Anthony Weiner courts NYC voters: ‘It’s a second-chance city, man!’

Liz Goodwin
The Ticket

Mayoral hopeful Anthony Weiner made his first appearance on Thursday since declaring his candidacy, apologizing again for his bizarre, Internet-only infidelity scandal that forced him out of Congress nearly two years ago.

"There may be people who will never vote for me, and I respect that," Weiner told the phalanx of reporters who surrounded him outside a crowded Harlem subway stop. "If citizens want to talk to me about my personal failings, that's their right. I certainly will apologize."

Jason Rolom, a 31-year-old construction worker who lives in Harlem, was not one of those voters. Rolom posed for a photo with Weiner while on his way to work. "I know from the past that he had that scandal, but now he's here to help so I'm going to give him a shot," Rolom said. "Sometimes you've got to let go of the past."

Another man shook Weiner's hand on his way to the subway and exclaimed, "It's a second-chance city, man!"

Weiner, hands on his hips and smartphone strapped to his belt, told reporters he's "encouraged" by how willing voters have seemed to give him a second chance. His fellow politicians—and New York City's unforgiving tabloids—have so far seemed less receptive to his comeback attempt, however.

Sen. Charles Schumer, once Weiner's political ally and mentor, has stayed quiet on the announcement. "Shame on us," Gov. Andrew Cuomo said of the possibility that voters will put Weiner in office again. "I'm not asking people for endorsements," Weiner said on Thursday, adding that he wanted to prove himself.

Weiner announced his candidacy in a video posted on Wednesday to his website, saying he would attempt a political comeback for the first time since it was made public that he sent lewd photos to an unknown number of women over the Internet while serving in Congress. The announcement video appears to have been posted earlier than he intended, as it was removed for a while after it first appeared. Weiner also did not emerge from his apartment on Wednesday to address his announcement, another unusual feature of his mayoral campaign rollout. Huma Abedin, a longtime aide to former Secretary of State Hillary Clinton and Weiner's wife, appears in the video.

Despite the drama and scandal surrounding him, a recent poll shows Weiner is running second in the crowded race so far, after City Council Speaker Christine Quinn, who is widely expected to land Mayor Mike Bloomberg's endorsement. (One Harlem voter shook Weiner's hand and said he'd rather support him than "a woman." Weiner said he hoped he would vote for him for other reasons.)

The tabloids' love of his scandal has certainly boosted his name recognition in the city. Over the past two years, the New York Post has run nearly every single possible pun on the former congressman's unfortunate surname ("Weiner Roast," "Weiner Exposed," "Hard Time," "Fall on Your Sword, Weiner"). On Thursday, the more liberal Daily News jumped in, running an insert cover on Weiner's mayoral bid that exclaimed "HE'S GOT SOME BALLS." (A reporter brandished the headline at Weiner on Thursday morning, asking him how it made him feel.)

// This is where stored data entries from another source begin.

Lemma occurs_splitCommas a t :
  occurs a t = false → Forall (λ p, occurs a p = false) (splitCommas t).
Proof.
  induction t as [|b t IH]; [by repeat constructor |].
  rewrite occurs_String, splitCommas_String. intros H.
  apply orb_false_elim in H as [Hb Ht]. specialize (IH Ht).
  destruct (Ascii.eqb b ","); [by constructor |].
  destruct (splitCommas t) as [|p ps].
  - repeat constructor. by rewrite occurs_String, Hb.
  - apply Forall_cons in IH as [Hp Hps]. constructor; [|done].
    by rewrite occurs_String, Hb, Hp.
Qed.

Lemma no_comma_splitCommas t :
  Forall (λ p, occurs "," p = false) (splitCommas t).
Proof.
  induction t as [|b t IH]; [by repeat constructor |].
  rewrite splitCommas_String.
  destruct (Ascii.eqb b ",") eqn:Hb; [by constructor |].
  destruct (splitCommas t) as [|p ps].
  - repeat constructor. by rewrite occurs_String, Ascii.eqb_sym, Hb.
  - apply Forall_cons in IH as [Hp Hps]. constructor; [|done].
    by rewrite occurs_String, Ascii.eqb_sym, Hb, Hp.
Qed.

Lemma removeSpaces_concat ps :
  Forall (λ p, occurs " " p = false) ps →
  removeSpaces (String.concat ", " ps) = String.concat "," ps.
Proof.
  induction 1 as [|p ps Hp Hps IH]; [done |].
  destruct ps as [|p' ps]; [by apply removeSpaces_id |].
  change (String.concat ", " (p :: p' :: ps))
    with (String.append p
            (String "," (String " " (String.concat ", " (p' :: ps))))).
  change (String.concat "," (p :: p' :: ps))
    with (String.append p (String "," (String.concat "," (p' :: ps)))).
  rewrite removeSpaces_append, removeSpaces_id by done.
  rewrite !removeSpaces_String. simpl (Ascii.eqb _ _). by rewrite IH.
Qed.

(** The service filter of a request, when the field is not empty: the
    pieces between the commas of the field without its spaces.  No piece
    contains a space or a comma, there is at least one piece, and joining
    the pieces with commas gives back the field without its spaces.  An
    empty field gives no filter. *)
Theorem parseServices_pieces field :
  parseServices "" = [] ∧
  (field ≠ "" →
   parseServices field ≠ [] ∧
   String.concat "," (parseServices field) = removeSpaces field ∧
   Forall (λ p, occurs " " p = false ∧ occurs "," p = false)
     (parseServices field)).
Proof.
  split; [done |]. intros Hne. unfold parseServices.
  rewrite bool_decide_eq_false_2 by done.
  split; [apply splitCommas_nonempty |].
  split; [apply concat_splitCommas |].
  apply Forall_and. split.
  - apply occurs_splitCommas, occurs_removeSpaces.
  - apply no_comma_splitCommas.
Qed.

(** The page shows the filter joined with ", " ([strings.Join], read.go
    line 114).  Sending that text back gives the same filter again,
    provided the field had something else than spaces in it. *)
Theorem parseServices_rendered field :
  removeSpaces field ≠ "" →
  parseServices (String.concat ", " (parseServices field))
  = parseServices field.
Proof.
  intros Hne.
  assert (field ≠ "") as Hfield by (by intros ->).
  unfold parseServices at 2 3. rewrite bool_decide_eq_false_2 by done.
  set (ps := splitCommas (removeSpaces field)).
  assert (removeSpaces (String.concat ", " ps) = removeSpaces field) as Heq.
  { rewrite removeSpaces_concat; [apply concat_splitCommas |].
    apply occurs_splitCommas, occurs_removeSpaces. }
  unfold parseServices. rewrite bool_decide_eq_false_2.
  - by rewrite Heq.
  - intros Hempty. rewrite Hempty in Heq. by apply Hne.
Qed.

(** A field made of spaces only is not the empty field: it gives a filter
    with one service, the one with the empty name, and the page then shows
    an empty field, which read back is no filter at all. *)
Theorem parseServices_only_spaces field :
  field ≠ "" → removeSpaces field = "" →
  parseServices field = [""] ∧
  parseServices (String.concat ", " (parseServices field)) = [].
Proof.
  intros Hne Hspaces.
  assert (parseServices field = [""]) as Heq.
  { unfold parseServices. rewrite bool_decide_eq_false_2 by done.
    by rewrite Hspaces. }
  by rewrite Heq.
Qed.

Section RequestFacts.

Context {Store : Type}.
Variable Find : Store → LogQuery → result (list Event).
Context {FormattedEvent : Type}.
Variable Format : Event → FormattedEvent.
Variable formatTime : Time → string.
Variable Parse : string → string + Time.

Local Abbreviation HandleRead' := (HandleRead Find Format formatTime).

(** A request whose time bounds are left empty, or parse to the zero
    instant, is answered from the trailing hour: the storage engine gets
    the filter, cursor and direction of the request with the bounds set
    from the clock.  Serving the page touches neither the registry nor a
    channel nor a query other than the new one. *)
Theorem first_page_window body q s st now1 now2 :
  parseBound Parse (handler.SinceTime body) = inr 0%Z →
  parseBound Parse (handler.UntilTime body) = inr 0%Z →
  ∃ r s',
    DecodeBody Parse (Ok body) q (HandleRead' st now1 now2) s
    = Some (Ok r, s') ∧
    finds s'
    = finds s ++
        [mkLogQuery (parseServices (handler.Services body))
           (handler.Severity body) (now1 - Hour) now2
           (handler.SinceUUID body) (handler.Reverse body)] ∧
    subscribers s' = subscribers s ∧ chans s' = chans s ∧
    ∀ q', q' ≠ q → queries s' !! q' = queries s !! q'.
Proof.
  intros Hsince Huntil. unfold DecodeBody, parseQuery.
  rewrite Hsince, Huntil. simpl.
  set (query := mkLogQuery _ _ _ _ _ _).
  set (s0 := set_queries _ s).
  destruct (HandleRead_spec Find Format formatTime st now1 now2 q s0 query)
    as (r & s' & Hrun & Hsub & Hcs & Hqs & Hfs & _).
  { unfold s0; simpl. apply lookup_insert_eq. }
  rewrite Hrun. simpl. exists r, s'. split; [done |].
  split; [|split; [done |split; [done |]]].
  - rewrite Hfs. unfold s0; simpl. by f_equal.
  - intros q' Hne. rewrite Hqs. unfold s0; simpl.
    by rewrite !lookup_insert_ne.
Qed.

(** A time bound that does not parse fails the request with the wrapped
    parse error, the one of [since_time] when both are malformed; nothing
    is allocated, the next handler is not run and the storage engine is
    not queried. *)
Theorem malformed_time_rejected {A : Type} body q
    (next : loc → State → option (A * State)) s :
  match parseBound Parse (handler.SinceTime body),
        parseBound Parse (handler.UntilTime body) with
  | inl cause, _ | inr _, inl cause =>
      DecodeBody Parse (Ok body) q next s = Some (Err (Wrap cause), s)
  | inr _, inr _ =>
      ∃ query, parseQuery Parse body = Ok query ∧
        DecodeBody Parse (Ok body) q next s
        = next q (set_queries (<[q := query]> (queries s)) s)
            ≫= λ '(a, s'), Some (Ok a, s')
  end.
Proof.
  unfold DecodeBody, parseQuery.
  destruct (parseBound Parse (handler.SinceTime body)) as [c1|t1],
           (parseBound Parse (handler.UntilTime body)) as [c2|t2];
    try done.
  by eexists.
Qed.

End RequestFacts.

(** * From the page to the live tail *)

Section Bridge.

Context {Store : Type}.
Variable Find : Store → LogQuery → result (list Event).
Context {FormattedEvent : Type}.
Variable Format : Event → FormattedEvent.
Variable formatTime : Time → string.
Variable uuid_lt : relation string.
Hypothesis uuid_lt_order : StrictOrder uuid_lt.

Local Abbreviation HandleRead' := (HandleRead Find Format formatTime).

Lemma newest_of_page (newest_first : bool) (events : list Event) u d :
  oldest_first uuid_lt (if newest_first then reverse events else events) →
  resumeCursor newest_first events = Some u → d ∈ events →
  uuid_le uuid_lt (UUID d) u.
Proof.
  intros Hsorted Hcur Hd. rewrite resumeCursor_spec in Hcur.
  destruct events as [|e0 events0] eqn:Hev; [by apply elem_of_nil in Hd |].
  rewrite <- Hev in *. clear Hev.
  destruct newest_first.
  - rewrite <- last_reverse in Hcur.
    destruct (last (reverse events)) as [e|] eqn:Hlast; [|done].
    injection Hcur as <-.
    apply (oldest_first_last uuid_lt (reverse events)); [done..|].
    by apply elem_of_reverse.
  - destruct (last events) as [e|] eqn:Hlast; [|done].
    injection Hcur as <-.
    by apply (oldest_first_last uuid_lt events).
Qed.

(** A live tail that starts from the resume cursor of a page repeats
    nothing of the page: whatever the first pass puts in the buffer of the
    new subscriber lies strictly after every event the page showed, in
    either direction of display. *)
Theorem live_tail_after_page stp now1 now2 qp sp query0 rsp sp' c q s qv ch
    st order s1 s2 :
  page_contract uuid_lt Find stp → Find_contract uuid_lt Find st →
  queries sp !! qp = Some query0 →
  HandleRead' stp now1 now2 qp sp = Some (Ok rsp, sp') →
  LastUUID rsp ≠ "" →
  queries s !! q = Some qv → SinceUUID qv = LastUUID rsp →
  (∀ c', registry s !! c' = Some q → c' = c) → chans s !! c = Some ch →
  Subscribe c q s = Some (None, s1) →
  range_order s1 order → notifySubscribers Find st order s1 = Some s2 →
  ∃ page added,
    Find stp (trailing_window now1 now2 query0) = Ok page ∧
    buffer s2 c = Some (buf ch ++ added) ∧
    ∀ d m, d ∈ page → m ∈ added → uuid_lt (UUID d) (UUID m).
Proof.
  intros Hpage Hlive Hqp Hread Hlast Hq Hseed Honly Hch Hsub Hord Hpass.
  destruct (HandleRead_spec Find Format formatTime stp now1 now2 qp sp
              query0 Hqp)
    as (r & sp'' & Hrun & _ & _ & _ & _ & Hr).
  rewrite Hread in Hrun. injection Hrun as <- <-.
  destruct (Find stp (trailing_window now1 now2 query0)) as [page|e] eqn:Hfind;
    [|done].
  destruct Hr as (rsp' & Heq & _ & Hcur & _). injection Heq as <-.
  rewrite (Subscribe_accepts c q s qv) in Hsub by (done || by rewrite Hseed).
  injection Hsub as <-.
  destruct (pass_entry Find st order _ s2 c q Hord
              (subscriber_after_Subscribe c q s Honly) Hpass)
    as (qv' & Hq' & _ & Hc2).
  simpl in Hq', Hc2. rewrite Hq in Hq'. injection Hq' as <-.
  rewrite Hch in Hc2. simpl in Hc2.
  exists page, (take (room ch) (found Find st qv)).
  split; [done |]. split; [unfold buffer; by rewrite Hc2 |].
  intros d m Hd Hm. apply subseteq_take in Hm.
  pose proof (found_after Find uuid_lt st qv Hlive) as Hafter.
  rewrite Forall_forall in Hafter. specialize (Hafter m Hm).
  unfold after in Hafter. rewrite Hseed in Hafter.
  apply (uuid_le_lt_trans uuid_lt uuid_lt_order _ (LastUUID rsp)); [|done].
  apply (newest_of_page (Reverse query0) page); [|done..].
  destruct (trailing_window_fields now1 now2 query0)
    as (_ & _ & _ & _ & _ & Hrev).
  rewrite <- Hrev. by apply (Hpage (trailing_window now1 now2 query0)).
Qed.
(** * Session registry and request routing of the backwards-compatible MCP server

    A shallow embedding of [src/server.ts]: the module-level [transports]
    object, the three Express handlers ([/mcp], [/sse], [/messages]) and the
    [SIGINT] handler, followed by the properties of the routing logic.

    The protocol SDK (transport classes, [McpServer], [isInitializeRequest])
    and the HTTP framework are not part of the repository.  Whatever they
    decide at run time is supplied to the handlers as explicit outcome
    records, so each handler is a total function of the request, of the
    outcome of the library calls it makes, and of the state.  A handler is
    taken to run from its first statement to its last without another
    handler running in between at one of its [await]s. *)

From stdpp Require Import base tactics option list strings gmap.
From Stdlib Require Import ZArith Ascii String Lia.

Local Open Scope string_scope.
Local Open Scope list_scope.

(** ** JavaScript values that the handlers inspect *)

(** [req.query.<name>] as the framework's query parser yields it: a string,
    an array (items taken as strings) or a nested object. *)
Inductive QueryValue :=
| QString (s : string)
| QArray (items : list string)
| QObject.

(** Truthiness of [string | undefined] (header values, [transport.sessionId]). *)
Definition truthy_string (v : option string) : bool :=
  match v with
  | Some s => negb (String.eqb s "")
  | None => false
  end.

(** Truthiness of a query value: only [undefined] and the empty string are
    falsy, arrays and objects are always truthy. *)
Definition truthy_query (v : option QueryValue) : bool :=
  match v with
  | None => false
  | Some (QString s) => negb (String.eqb s "")
  | Some (QArray _) => true
  | Some QObject => true
  end.

(** Conversion to a property key, as done by [obj[v]]. *)
Definition to_property_key (v : option QueryValue) : string :=
  match v with
  | None => "undefined"
  | Some (QString s) => s
  | Some (QArray items) => String.concat "," items
  | Some QObject => "[object Object]"
  end.

(** ** Transports *)

(** The two classes stored in [transports]. *)
Inductive TransportClass :=
| StreamableHTTPServerTransport
| SSEServerTransport.

Global Instance TransportClass_eq_dec : EqDecision TransportClass.
Proof. solve_decision. Defined.

(** A transport object.  [t_ref] is the identity of the object (its
    allocation number); [t_eventStore] is the [eventStore] option given to
    the constructor.  The one field that changes after construction,
    [transport.sessionId], lives in the state, keyed by [t_ref]. *)
Record Transport := {
  t_ref : nat;
  t_class : TransportClass;
  t_eventStore : option nat;
}.

Global Instance Transport_eq_dec : EqDecision Transport.
Proof. solve_decision. Defined.
(** * TrickHLA / SpaceFOM: entity packing, lag compensation, sync points

    A shallow embedding of
      - [SpaceFOM/PhysicalEntity.cpp]              (pack / unpack of entity state),
      - [SpaceFOM/PhysicalEntityLagCompInteg.cpp]  (integrator configuration check),
      - [SpaceFOM/DynamicalEntityLagCompBase.cpp]  (send / receive lag compensation),
      - [TrickHLA/Conditional.cpp]                 (default send condition),
      - [TrickHLA/TimedSyncPntList.hh]             (timed synchronization points),
    followed by the properties established about them.

    Conventions.
      - A C++ [double] is an IEEE-754 binary64 value: Rocq's primitive [float].
      - A [char *] is [option string]: [None] is the NULL pointer and [Some s]
        points to the bytes of [s], the terminating NUL being implicit.
      - A job either runs to completion, or ends the simulation through
        [DebugHandler::terminate_with_message], or hands NULL to a routine
        that dereferences it (undefined behaviour in C++). *)

From Stdlib Require Import Floats ZArith List String Ascii Bool Lia.
Import ListNotations.

Local Open Scope string_scope.

(* ================================================================== *)
(** * Outcomes of a job                                                *)
(* ================================================================== *)

Inductive outcome (A : Type) : Type :=
| Ok (a : A)
| Terminated (msg : string)   (* DebugHandler::terminate_with_message *)
| Fault.                      (* NULL handed to strcmp / mm_strdup / operator[] *)

Arguments Ok {A} a.
Arguments Terminated {A} msg.
Arguments Fault {A}.

Definition ret {A} (a : A) : outcome A := Ok a.

Definition bind {A B} (c : outcome A) (k : A -> outcome B) : outcome B :=
  match c with
  | Ok a => k a
  | Terminated m => Terminated m
  | Fault => Fault
  end.

Notation "x <- c ;; k" := (bind c (fun x => k))
  (at level 61, c at next level, right associativity).

Definition completes {A} (c : outcome A) : Prop := exists a, c = Ok a.

(** [for ( int iinc = 0; iinc < n; ++iinc ) body] over a state [S]. *)
Definition for_upto {S : Type} (n : nat) (body : nat -> S -> S) (s : S) : S :=
  fold_left (fun acc iinc => body iinc acc) (seq 0 n) s.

When Weiner resigned in 2011, the hard-charging congressman and liberal attack dog said he would seek "treatment," which apparently amounted to a three-day rehab stint in Texas. According to a recent profile in the New York Times Magazine, Weiner has spent "much of his time within a five-block radius of his apartment" on Park Avenue South, caring for his young son and plotting his next political move.

Weiner told the magazine why he thought the scandal—which involved no actual sex, just flirtatious messages and photos—exploded into such a national sensation. “My last name; the fact that I was this combative congressman; the fact that there were pictures involved; the fact that it was a slow news period; the fact that I was an idiot about it; the fact that, while I was still lying about it, I dug myself in deeper by getting beefy with every reporter," Weiner said. "But it was also this notion of how much attention our relationship had gotten, this kind of Camelot feel to it. It turned out to make it harder on both of us, and it made the explosion that much bigger.”

Quinn, for her part, said she's not worried about the late entrant to the contest. “I don’t care who enters the race,” Quinn told Crain's New York on Wednesday when asked about Weiner's announcement. “Why should I talk about anyone but myself?”